For the records below, print the lines from the line with "Definition set_events_of (h" through the line with "sa_zScore := ev_zScore" exactly as written; include both end lines and exclude the rest.

-- Listed entries follows --

(* ===== verification/AnomalyFeed.v ===== *)
(** * The anomaly feed

    The part of [anomaly.service.ts] that records anomalies and serves them: adding an event
    to the cache and to storage, correlating the cache, the recent and the active feed, and
    resolving.  The cache and the groups hold references to shared event objects; the storage
    adapter is a parameter whose operations may throw. *)
From S2P Require Export AnomalyStorage Correlator.
From stdpp Require Import options.

(** ** Definitions *)

Record ConnectionContext := {
  cx_connectionId : string; cx_connectionName : string; cx_host : string; cx_port : Z
}.

(** [a || b] on values that are strings or [undefined] *)
Definition or_string (a b : option string) : option string :=
  match a with Some (String _ _) => a | _ => b end.
Definition or_number (a b : option Z) : option Z :=
  match a with Some n => if n =? 0 then b else a | None => b end.

(** An event as the API returns it.  The fields an event read from storage does not have are
    [None]. *)
Record FeedEvent := {
  fe_id : string;
  fe_timestamp : Z;
  fe_metricType : string;
  fe_anomalyType : string;
  fe_severity : string;
  fe_value : number;
  fe_baseline : number;
  fe_stdDev : number;
  fe_zScore : number;
  fe_threshold : number;
  fe_message : string;
  fe_correlationId : option string;
  fe_relatedMetrics : option (list string);
  fe_resolved : bool;
  fe_connectionId : option string;
  fe_syntheticPattern : option AnomalyPattern;
  fe_persisted : option bool
}.
Definition feed_event (e : AnomalyEvent) : FeedEvent :=
  {| fe_id := ev_id e; fe_timestamp := ev_timestamp e;
     fe_metricType := metric_string (ev_metricType e);
     fe_anomalyType := type_string (ev_anomalyType e);
     fe_severity := severity_string (ev_severity e); fe_value := ev_value e;
     fe_baseline := ev_baseline e; fe_stdDev := ev_stdDev e; fe_zScore := ev_zScore e;
     fe_threshold := ev_threshold e; fe_message := ev_message e;
     fe_correlationId := ev_correlationId e;
     fe_relatedMetrics := fmap (M:=list) metric_string <$> ev_relatedMetrics e;
     fe_resolved := ev_resolved e; fe_connectionId := ev_connectionId e;
     fe_syntheticPattern := ev_syntheticPattern e; fe_persisted := ev_persisted e |}.
Definition storedToAnomalyEvent (s : StoredAnomalyEvent) : FeedEvent :=
  {| fe_id := sa_id s; fe_timestamp := sa_timestamp s; fe_metricType := sa_metricType s;
     fe_anomalyType := if str_eqb (sa_anomalyType s) "spike" then type_string SPIKE
                       else type_string DROP;
     fe_severity := sa_severity s; fe_value := sa_value s; fe_baseline := sa_baseline s;
     fe_stdDev := sa_stdDev s; fe_zScore := sa_zScore s; fe_threshold := sa_threshold s;
     fe_message := sa_message s; fe_correlationId := sa_correlationId s;
     fe_relatedMetrics := sa_relatedMetrics s; fe_resolved := sa_resolved s;
     fe_connectionId := sa_connectionId s; fe_syntheticPattern := None; fe_persisted := None |}.

Definition maxRecentEvents : Z := 1000.
Definition maxRecentGroups : Z := 100.
(** [l.slice(-n)] when the list is longer than [n] *)
Definition keep_recent {A} (n : Z) (l : list A) : list A :=
  if n <? js_len l then js_slice (- n) (js_len l) l else l.

Inductive ResolveOutcome := RO_resolved | RO_retry | RO_gone.
#[global] Instance ResolveOutcome_eq : EqDecision ResolveOutcome.
Proof. solve_decision. Defined.

Section feed.
Context {X : Type} `{!AnomalyStore X}.
(** [configService.get('database.host' / 'database.port')] *)
Context (configHost : option string) (configPort : option Z).

Record FeedState := {
  fd_events : EventStore;
  fd_recentAnomalies : list ref;
  fd_recentGroups : list CorrelatedAnomalyGroup;
  fd_storage : X
}.
Definition set_events_of (h : EventStore) (s : FeedState) : FeedState :=
  {| fd_events := h; fd_recentAnomalies := fd_recentAnomalies s; fd_recentGroups := fd_recentGroups s;
     fd_storage := fd_storage s |}.
Definition set_storage (x : X) (s : FeedState) : FeedState :=
  {| fd_events := fd_events s; fd_recentAnomalies := fd_recentAnomalies s;
     fd_recentGroups := fd_recentGroups s; fd_storage := x |}.
(** A call of the storage; its outcome and the state it leaves *)
Definition ask {A} (m : M X unit A) (s : FeedState) : outcome unit A * FeedState :=
  let '(r, x) := m (fd_storage s) in (r, set_storage x s).

Definition toStoredAnomalyEvent (anomaly : AnomalyEvent) (ctx : option ConnectionContext)
    : StoredAnomalyEvent :=
  {| sa_id := ev_id anomaly; sa_timestamp := ev_timestamp anomaly;
     sa_metricType := metric_string (ev_metricType anomaly);
     sa_anomalyType := type_string (ev_anomalyType anomaly);
     sa_severity := severity_string (ev_severity anomaly); sa_value := ev_value anomaly;
     sa_baseline := ev_baseline anomaly; sa_stdDev := ev_stdDev anomaly;
     sa_zScore := ev_zScore anomaly; sa_threshold := ev_threshold anomaly;
     sa_message := ev_message anomaly; sa_correlationId := ev_correlationId anomaly;
     sa_relatedMetrics := fmap (M:=list) metric_string <$> ev_relatedMetrics anomaly;
     sa_resolved := ev_resolved anomaly; sa_resolvedAt := None; sa_durationMs := None;
     sa_sourceHost := or_string (cx_host <$> ctx) configHost;
     sa_sourcePort := or_number (cx_port <$> ctx) configPort;
     sa_connectionId := or_string (cx_connectionId <$> ctx) (ev_connectionId anomaly) |}.
(* ===== verification/WebhooksService.v ===== *)
(** * The webhook service

    [apps/api/src/webhooks/webhooks.service.ts]: the check that keeps webhook
    URLs away from internal addresses, the licence check on subscribed events,
    creation and update, the signature, and the redaction of secrets in
    responses.

    What Node provides is a parameter: the URL parser ([parse_url], the four
    members the code reads), the resolver ([dns_resolve]), the HMAC
    ([createHmac], which may throw) and the random part of a generated secret.
    The environment variable, the default connection and the licence tier are
    arguments. *)
From S2P Require Export WebhookStorage.
From stdpp Require Import options.

(** ** Definitions *)

(** The exceptions the service throws. *)
Inductive HttpError :=
  | BadRequest (message : string)
  | NotFound (message : string)
  | Forbidden (message : string).

Record ParsedUrl := {
  pu_protocol : string;
  pu_username : string;
  pu_password : string;
  pu_hostname : string;
}.

(** [/^172\.(1[6-9]|2[0-9]|3[01])\./] *)
Definition private_172 (ip : string) : bool :=
  starts_with "172." ip &&
  match str_drop 4 ip with
  | String a (String b (String dot _)) =>
      ((bool_decide (a = "1"%char) && in_range 54 57 b)
       || (bool_decide (a = "2"%char) && is_digit b)
       || (bool_decide (a = "3"%char) && in_range 48 49 b))
      && bool_decide (dot = "."%char)
  | _ => false
  end.

Definition BLOCKED_IP_PATTERNS : list (string → bool) :=
  [starts_with "127."; starts_with "10."; private_172; starts_with "192.168.";
   starts_with "169.254."; str_eqb "::1"; starts_with "fe80:"; starts_with "fc00:"].

Definition isBlockedIp (ip : string) : bool := js_some (λ pattern, pattern ip) BLOCKED_IP_PATTERNS.

Definition resolveConnectionId (defaultId connectionId : option string) : option string :=
  if truthy_string connectionId then connectionId
  else if truthy_string defaultId then defaultId else None.

(** The data of a create request. *)
Record CreateWebhookDto := {
  cw_name : string;
  cw_url : string;
  cw_secret : option string;
  cw_enabled : option bool;
  cw_events : list WebhookEventType;
  cw_headers : option (list (string * string));
  cw_retryPolicy : option RetryPolicy;
  cw_deliveryConfig : option WebhookDeliveryConfig;
  cw_alertConfig : option WebhookAlertConfig;
  cw_thresholds : option WebhookThresholds;
  cw_connectionId : option string;
}.

Definition generateSecret (randomHex : string) : string := "whsec_" +:+ randomHex.

(** The tier the service works with: the licence's, or community. *)
Definition user_tier (licence : option Tier) : Tier := default community licence.

Definition event_detail (event : WebhookEventType) : string :=
  event_name event +:+ " (requires " +:+ to_upper (tier_name (getRequiredTierForEvent event))
  +:+ " tier)".

Definition validateEventTiers (licence : option Tier) (events : list WebhookEventType)
    : outcome HttpError unit :=
  let userTier := user_tier licence in
  match validateEventsForTier events userTier with
  | [] => Ok tt
  | disallowedEvents =>
      Throw (Forbidden ("Your " +:+ to_upper (tier_name userTier)
        +:+ " tier does not have access to the following events: "
        +:+ join ", " (event_detail <$> disallowedEvents)
        +:+ ". Please upgrade your license to subscribe to these events."))
  end.

Definition redact_text (secret : string) : string :=
  if starts_with "whsec_" secret then
    let rest := str_drop 6 secret in
    "whsec_" +:+ utf16_take (Z.to_nat (Z.min 4 (js_length rest))) rest +:+ "***"
  else
    let visibleChars := if js_length secret <? 8 then 2 else 4 in
    utf16_take (Z.to_nat (Z.min visibleChars (js_length secret))) secret +:+ "***".
(** The verdict of the check, without its floating-point rate. *)
Lemma health_verdict w st : hm_isHealthy (checkWebhookHealth w st) = negb (unhealthy (wh_id w) st).
Proof.
  unfold checkWebhookHealth, unhealthy. rewrite health_sample_read.
  pose proof (health_sample_resort (wh_id w) st) as Hsort.
  assert (Hlen : (length (health_sample (wh_id w) st) ≤ 100)%nat)
    by (unfold health_sample; rewrite length_take; lia).
  destruct (health_sample (wh_id w) st) as [|d l] eqn:E; [done|].
  rewrite <-E in *. cbn [hm_isHealthy]. unfold countConsecutiveFailures.
  rewrite Hsort, consecutive_failures_acc. unfold js_len at 1 2.
  rewrite rate_exact.
  - unfold js_len, UNHEALTHY_CONSECUTIVE_FAILURES_THRESHOLD. rewrite negb_orb, Z.add_0_l.
    by rewrite <-Z.leb_antisym, <-Z.ltb_antisym.
  - apply js_filter_length_le.
  - rewrite E in *. simpl in *. lia.
Qed.

Lemma checkWebhookHealth_id w st : hm_webhookId (checkWebhookHealth w st) = wh_id w.
Proof. unfold checkWebhookHealth. by case_match. Qed.

Lemma since_success_sub d l : d ∈ since_success l → d ∈ l.
Proof.
  induction l as [|x l IH]; simpl; [done|]. destruct (with_status SUCCESS x); [set_solver|].
  rewrite !elem_of_cons. naive_solver.
Qed.

Lemma health_store_wf s : webhook_store_wf (health_store s).
Proof.
  split; (split; [apply (bool_decide_unpack _); vm_compute; done|]); simpl; [set_solver|].
  unfold health_rows. simpl. intros k v Hin. repeat (apply elem_of_cons in Hin as [[= -> ->]|Hin]; [done|]).
  by apply elem_of_nil in Hin.
Qed.
(* ===== verification/BulkDelete.v ===== *)
(** * Bulk delete by pattern

    [proprietary/bulk-delete]: [bulk-delete-engine.ts] (the validated parameters and the walk
    of SCAN and UNLINK over the nodes) and [valkey-scan-target.ts] (the target over a client).
    The client, the pause and the cancel flag are the interface [ValkeyClient]; what the server
    documents of SCAN and UNLINK are its laws. *)
From S2P Require Export JsNumber.
From stdpp Require Import options.

(** ** Definitions *)

(** *** Parameters *)
Inductive BulkDeleteMode := dry_run | execute.
#[global] Instance BulkDeleteMode_eq : EqDecision BulkDeleteMode.
Proof. solve_decision. Defined.
Inductive BulkDeleteScope := scope_node | scope_cluster.

Definition DEFAULT_COUNT : Z := 500.
Definition MIN_COUNT : Z := 1.
Definition MAX_COUNT : Z := 10000.
Definition DEFAULT_SAMPLE_LIMIT : Z := 100.
Definition MIN_BATCH_PAUSE_MS : Z := 0.
Definition MAX_BATCH_PAUSE_MS : Z := 60000.
Definition DEFAULT_PREVIEW_MAX_KEYS : Z := 10000.
Definition DEFAULT_PREVIEW_SAMPLE_LIMIT : Z := 50.

(** [/^\*+$/.test(pattern)] *)
Definition matchesEverything (pattern : string) : bool :=
  negb (is_empty pattern) && str_forall (λ c, bool_decide (c = "*"%char)) pattern.
(** How the entries of one id fit together: the job [o], its phase, its first write *)
Inductive coherent (id : string) (s : Service) :
    option BulkDeleteJob → option Phase → option StoredBulkDeleteAudit → Prop :=
  | co_none : id ∉ bs_jobs s → coherent id s None None None
  | co_body j first :
      jb_id j = id → running j → jb_completedAt j = None → id ∈ bs_jobs s →
      match first with
      | Some r => ba_id r = id ∧ ba_status r = JS_running ∧ jb_mode j = execute
      | None => True
      end → coherent id s (Some j) (Some P_body) first
  | co_waiting j r :
      jb_id j = id → ¬ running j → finished j = true → ba_id r = id → ba_status r = JS_running →
      coherent id s (Some j) (Some P_wait_first) (Some r)
  | co_writing j :
      jb_id j = id → ¬ running j → finished j = true →
      coherent id s (Some j) (Some (P_last_write (audit_of j))) None
  | co_done j :
      jb_id j = id → ¬ running j → finished j = true → coherent id s (Some j) None None.

Record consistent (s : Service) : Prop := {
  cs_coherent id : coherent id s (job id s) (jm_get id (bs_runs s)) (jm_get id (bs_firstWrites s));
  cs_jobs : NoDup (bs_jobs s);
  cs_rows : NoDup (ba_id <$> bs_audits s);
  cs_row r j : r ∈ bs_audits s → job (ba_id r) s = Some j →
    ba_status r = JS_running ∨ (r = audit_of j ∧ jm_get (ba_id r) (bs_runs s) = None);
  cs_one id id' j j' : job id s = Some j → job id' s = Some j' → running j → running j' →
    jb_connectionId j = jb_connectionId j' → id = id'
}.

Lemma coherent_mono id s s' o p f :
  coherent id s o p f → (id ∈ bs_jobs s' → id ∈ bs_jobs s) →
  (∀ j, o = Some j → finished j = false → id ∈ bs_jobs s → id ∈ bs_jobs s') →
  coherent id s' o p f.
Proof.
  intros Hco Hdown Hup. destruct Hco; constructor; auto.
  apply (Hup j); [done| |done]. unfold finished. by match goal with H : jb_completedAt j = None |- _ => rewrite H end.
Qed.

Lemma coherent_id id s o p f j : coherent id s o p f → o = Some j → jb_id j = id.
Proof. by destruct 1; intros [= <-]. Qed.
Lemma coherent_body id s o f :
  coherent id s o (Some P_body) f →
  ∃ j, o = Some j ∧ jb_id j = id ∧ running j ∧ jb_completedAt j = None ∧ id ∈ bs_jobs s
       ∧ match f with
         | Some r => ba_id r = id ∧ ba_status r = JS_running ∧ jb_mode j = execute
         | None => True
         end.
Proof. inversion 1; subst. eauto 10. Qed.
Lemma coherent_first id s o p r :
  coherent id s o p (Some r) → ba_id r = id ∧ ∃ q, p = Some q.
Proof. inversion 1; subst; naive_solver. Qed.
Lemma coherent_running id s o p f j :
  coherent id s o p f → o = Some j → running j → p = Some P_body.
Proof. by destruct 1; intros [= <-]. Qed.

(** *** Forgetting jobs *)
Lemma drop_jobs_sub old l id : id ∈ foldl drop_job l old → id ∈ l.
Proof.
  revert l. induction old as [|j old IH]; intros l; [done|]. cbn. intros Hin%IH. unfold drop_job in Hin.
  destruct (js_len l <=? MAX_JOBS); [done|]. by apply js_filter_elem in Hin as [_ Hin].
Qed.
Lemma drop_jobs_keep old l id :
  id ∈ l → (∀ j, j ∈ old → jb_id j ≠ id) → id ∈ foldl drop_job l old.
Proof.
  revert l. induction old as [|j old IH]; intros l Hin Hold; [done|]. cbn. apply IH; [|intros j' Hj'; apply Hold; by right].
  unfold drop_job. destruct (js_len l <=? MAX_JOBS); [done|]. apply js_filter_elem. split; [|done].
  apply negb_true_iff, bool_decide_eq_false_2. intros ->. by apply (Hold j); [left|].
Qed.
Lemma drop_jobs_nodup old l : NoDup l → NoDup (foldl drop_job l old).
Proof.
  revert l. induction old as [|j old IH]; intros l Hl; [done|]. cbn. apply IH. unfold drop_job.
  destruct (js_len l <=? MAX_JOBS); [done|]. eapply sublist_NoDup; [exact Hl|apply js_filter_sublist].
Qed.
(* ===== verification/MigrationKeys.v ===== *)
(** * Migrating one key

    [apps/api/src/migration/execution/type-handlers.ts]: a key is read from the source with
    the commands of its type, written to the target under a temporary name of the same hash
    slot and renamed over the final one together with its time to live.  The two servers are
    the interfaces [Source] and [Target]; values are the bytes the commands return. *)
From S2P Require Export JsString Hoare.
From stdpp Require Import options.

(** ** Definitions *)
Definition LARGE_KEY_THRESHOLD : Z := 10000.
Definition LIST_CHUNK : Z := 1000.
Definition STREAM_CHUNK : Z := 1000.

(** [s.indexOf(c)] and [s.indexOf(c, from)], in bytes *)
Fixpoint index_of (c : ascii) (s : string) : option nat :=
  match s with
  | EmptyString => None
  | String a s' => if ascii_dec a c then Some 0%nat else S <$> index_of c s'
  end.
Definition open_brace : ascii := "{".
Definition close_brace : ascii := "}".
(** The text from the first opening brace to the next closing one, both included *)
Definition brace_tag (s : string) : option string :=
  i ← index_of open_brace s;
  let rest := str_drop (S i) s in
  j ← index_of close_brace rest;
  if (0 <? j)%nat then Some (String open_brace (str_take (S j) rest)) else None.

(** [suffix] is [randomBytes(8).toString('hex')]. *)
Definition tempKey (suffix key : string) : option string :=
  match index_of open_brace key with
  | Some _ =>
      match brace_tag key with
      | Some tag => Some ("__betterdb_mig_" +:+ suffix +:+ ":" +:+ tag)
      | None => None
      end
  | None => Some ("__betterdb_mig_" +:+ suffix +:+ ":" +:+ String open_brace key +:+ "}")
  end.

(** What SCAN-like commands return: the next cursor and a page of elements *)
Definition Page (A : Type) : Type := string * list A.

(** The commands sent to the source.  HGETALL-like replies are flat lists. *)
Class Source (W : Type) := {
  so_get : string → M W string (option string);
  so_pttl : string → M W string Z;
  so_hlen : string → M W string Z;
  so_hscan : string → string → M W string (Page string);
  so_llen : string → M W string Z;
  so_lrange : string → Z → Z → M W string (list string);
  so_scard : string → M W string Z;
  so_smembers : string → M W string (list string);
  so_sscan : string → string → M W string (Page string);
  so_zcard : string → M W string Z;
  so_zrange : string → M W string (list string);
  so_zscan : string → string → M W string (Page string);
  so_xrange : string → string → M W string (list (string * list string))
}.
(** The commands sent to the target.  The pipeline of ZADDs resolves when the commands were sent;
    what each of them replied is dropped by the code. *)
Class Target (W : Type) := {
  tg_del : string → M W string unit;
  tg_set : string → string → option Z → M W string unit;
  tg_hset : string → list string → M W string unit;
  tg_rpush : string → list string → M W string unit;
  tg_llen : string → M W string Z;
  tg_sadd : string → list string → M W string unit;
  tg_zadds : string → list (string * string) → M W string unit;
  tg_xadd : string → string → list string → M W string unit;
  tg_rename : string → string → M W string unit;
  tg_pexpire : string → Z → M W string unit;
  tg_eval : string → string → Z → M W string unit
}.

Section handlers.
Context {W : Type} `{!Source W, !Target W}.

(** [RENAME_WITH_TTL_LUA], which [tg_eval] asks the target to run in one step *)
Definition rename_with_ttl (tmp key : string) (pttl : Z) : M W string unit :=
  tg_rename tmp key;;
  if 0 <? pttl then tg_pexpire key pttl
  else if (pttl =? -2) || (pttl =? 0) then tg_del key
  else mret tt.

Definition applyTtl (key : string) (pttl : Z) : M W string unit :=
  if 0 <? pttl then tg_pexpire key pttl
  else if (pttl =? -2) || (pttl =? 0) then tg_del key
  else mret tt.

(** [/NOSCRIPT|unknown command|DENIED|NOPERM/i.test(msg)] *)
Definition eval_blocked (msg : string) : bool :=
  let m := to_lower msg in
  includes "noscript" m || includes "unknown command" m || includes "denied" m
  || includes "noperm" m.
Definition atomicRenameWithTtl (tmp key : string) (pttl : Z) : M W string unit :=
  try_catch (tg_eval tmp key pttl) (λ e : string,
    if eval_blocked e then rename_with_ttl tmp key pttl else throw e).

(** The [catch] of each handler: the temporary key is deleted, best effort. *)
Definition drop_temp (tmp : option string) : M W string unit :=
  match tmp with
  | Some t => try_catch (tg_del t) (λ _ : string, mret tt)
  | None => mret tt
  end.
Definition guarded {A} (tmp : option string) (body : M W string A) : M W string A :=
  try_catch body (λ e : string, drop_temp tmp;; throw e).
Definition clear_target (tmp : option string) (key : string) : M W string unit :=
  match tmp with Some _ => mret tt | None => tg_del key end.
Definition write_key (tmp : option string) (key : string) : string := default key tmp.
Definition settle_ttl (tmp : option string) (key : string) : M W string unit :=
  so_pttl key ≫= λ pttl : Z,
  match tmp with
  | Some t => atomicRenameWithTtl t key pttl
  | None => applyTtl key pttl
  end.

(** A [do { ... } while (cursor !== '0')] over pages; [false] when the fuel runs out *)
Fixpoint scan_loop {A} (fuel : nat) (scan : string → M W string (Page A))
    (body : list A → M W string unit) (cursor : string) : M W string bool :=
  match fuel with
  | 0%nat => mret false
  | S fuel =>
      scan cursor ≫= λ page : Page A,
      match page.2 with [] => mret tt | items => body items end;;
      if str_eqb page.1 "0" then mret true else scan_loop fuel scan body page.1
  end.

(** Handlers return whether they wrote, [None] when a loop ran out of fuel. *)
Definition migrateString (key : string) : M W string (option bool) :=
  so_get key ≫= λ value : option string,
  so_pttl key ≫= λ pttl : Z,
  match value with
  | None => mret (Some false)
  | Some v =>
      if 0 <? pttl then tg_set key v (Some pttl);; mret (Some true)
      else if (pttl =? -2) || (pttl =? 0) then tg_del key;; mret (Some false)
      else tg_set key v None;; mret (Some true)
  end.

(** What follows a copy loop that ended or not *)
Definition settled (tmp : option string) (key : string) (ended : bool) : M W string (option bool) :=
  if ended then settle_ttl tmp key;; mret (Some true) else mret None.

Definition migrateHash (fuel : nat) (suffix key : string) : M W string (option bool) :=
  so_hlen key ≫= λ len : Z,
  if len =? 0 then mret (Some false)
  else
    let tmp := tempKey suffix key in
    guarded tmp
      (clear_target tmp key;;
       scan_loop fuel (so_hscan key) (tg_hset (write_key tmp key)) "0" ≫= settled tmp key).

(** [for (let start = 0; start < len; start += LIST_CHUNK)], which an empty reply ends *)
Fixpoint list_chunks (fuel : nat) (key writeKey : string) (start len : Z) : M W string bool :=
  if len <=? start then mret true
  else match fuel with
  | 0%nat => mret false
  | S fuel =>
      let stop := Z.min (start + LIST_CHUNK - 1) (len - 1) in
      so_lrange key start stop ≫= λ items : list string,
      match items with
      | [] => mret true
      | _ => tg_rpush writeKey items;; list_chunks fuel key writeKey (start + LIST_CHUNK) len
      end
  end.
Definition migrateList (suffix key : string) : M W string (option bool) :=
  so_llen key ≫= λ len : Z,
  if len =? 0 then mret (Some false)
  else
    let tmp := tempKey suffix key in
    guarded tmp
      (clear_target tmp key;;
       list_chunks (Z.to_nat len) key (write_key tmp key) 0 len ≫= settled tmp key).

Definition migrateSet (fuel : nat) (suffix key : string) : M W string (option bool) :=
  so_scard key ≫= λ card : Z,
  if card =? 0 then mret (Some false)
  else
    let tmp := tempKey suffix key in
    guarded tmp
      (clear_target tmp key;;
       if card <=? LARGE_KEY_THRESHOLD then
         so_smembers key ≫= λ members : list string,
         match members with
         | [] => drop_temp tmp;; mret (Some false)
         | _ => tg_sadd (write_key tmp key) members;; settled tmp key true
         end
       else scan_loop fuel (so_sscan key) (tg_sadd (write_key tmp key)) "0" ≫= settled tmp key).

(** [[member, score, ...]] as the arguments of the pipeline, score first *)
Fixpoint score_pairs (raw : list string) : list (string * string) :=
  match raw with
  | member :: score :: raw' => (score, member) :: score_pairs raw'
  | _ => []
  end.
Definition migrateZset (fuel : nat) (suffix key : string) : M W string (option bool) :=
  so_zcard key ≫= λ card : Z,
  if card =? 0 then mret (Some false)
  else
    let tmp := tempKey suffix key in
    guarded tmp
      (clear_target tmp key;;
       if card <=? LARGE_KEY_THRESHOLD then
         so_zrange key ≫= λ raw : list string,
         match raw with
         | [] => drop_temp tmp;; mret (Some false)
         | _ => tg_zadds (write_key tmp key) (score_pairs raw);; settled tmp key true
         end
       else
         scan_loop fuel (so_zscan key)
           (λ raw, tg_zadds (write_key tmp key) (score_pairs raw)) "0" ≫= settled tmp key).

-- Listed entries concluded --

Task result |
Definition set_events_of (h : EventStore) (s : FeedState) : FeedState :=
  {| fd_events := h; fd_recentAnomalies := fd_recentAnomalies s; fd_recentGroups := fd_recentGroups s;
     fd_storage := fd_storage s |}.
Definition set_storage (x : X) (s : FeedState) : FeedState :=
  {| fd_events := fd_events s; fd_recentAnomalies := fd_recentAnomalies s;
     fd_recentGroups := fd_recentGroups s; fd_storage := x |}.
(** A call of the storage; its outcome and the state it leaves *)
Definition ask {A} (m : M X unit A) (s : FeedState) : outcome unit A * FeedState :=
  let '(r, x) := m (fd_storage s) in (r, set_storage x s).

Definition toStoredAnomalyEvent (anomaly : AnomalyEvent) (ctx : option ConnectionContext)
    : StoredAnomalyEvent :=
  {| sa_id := ev_id anomaly; sa_timestamp := ev_timestamp anomaly;
     sa_metricType := metric_string (ev_metricType anomaly);
     sa_anomalyType := type_string (ev_anomalyType anomaly);
     sa_severity := severity_string (ev_severity anomaly); sa_value := ev_value anomaly;
     sa_baseline := ev_baseline anomaly; sa_stdDev := ev_stdDev anomaly;
     sa_zScore := ev_zScore anomaly; sa_threshold := ev_threshold anomaly;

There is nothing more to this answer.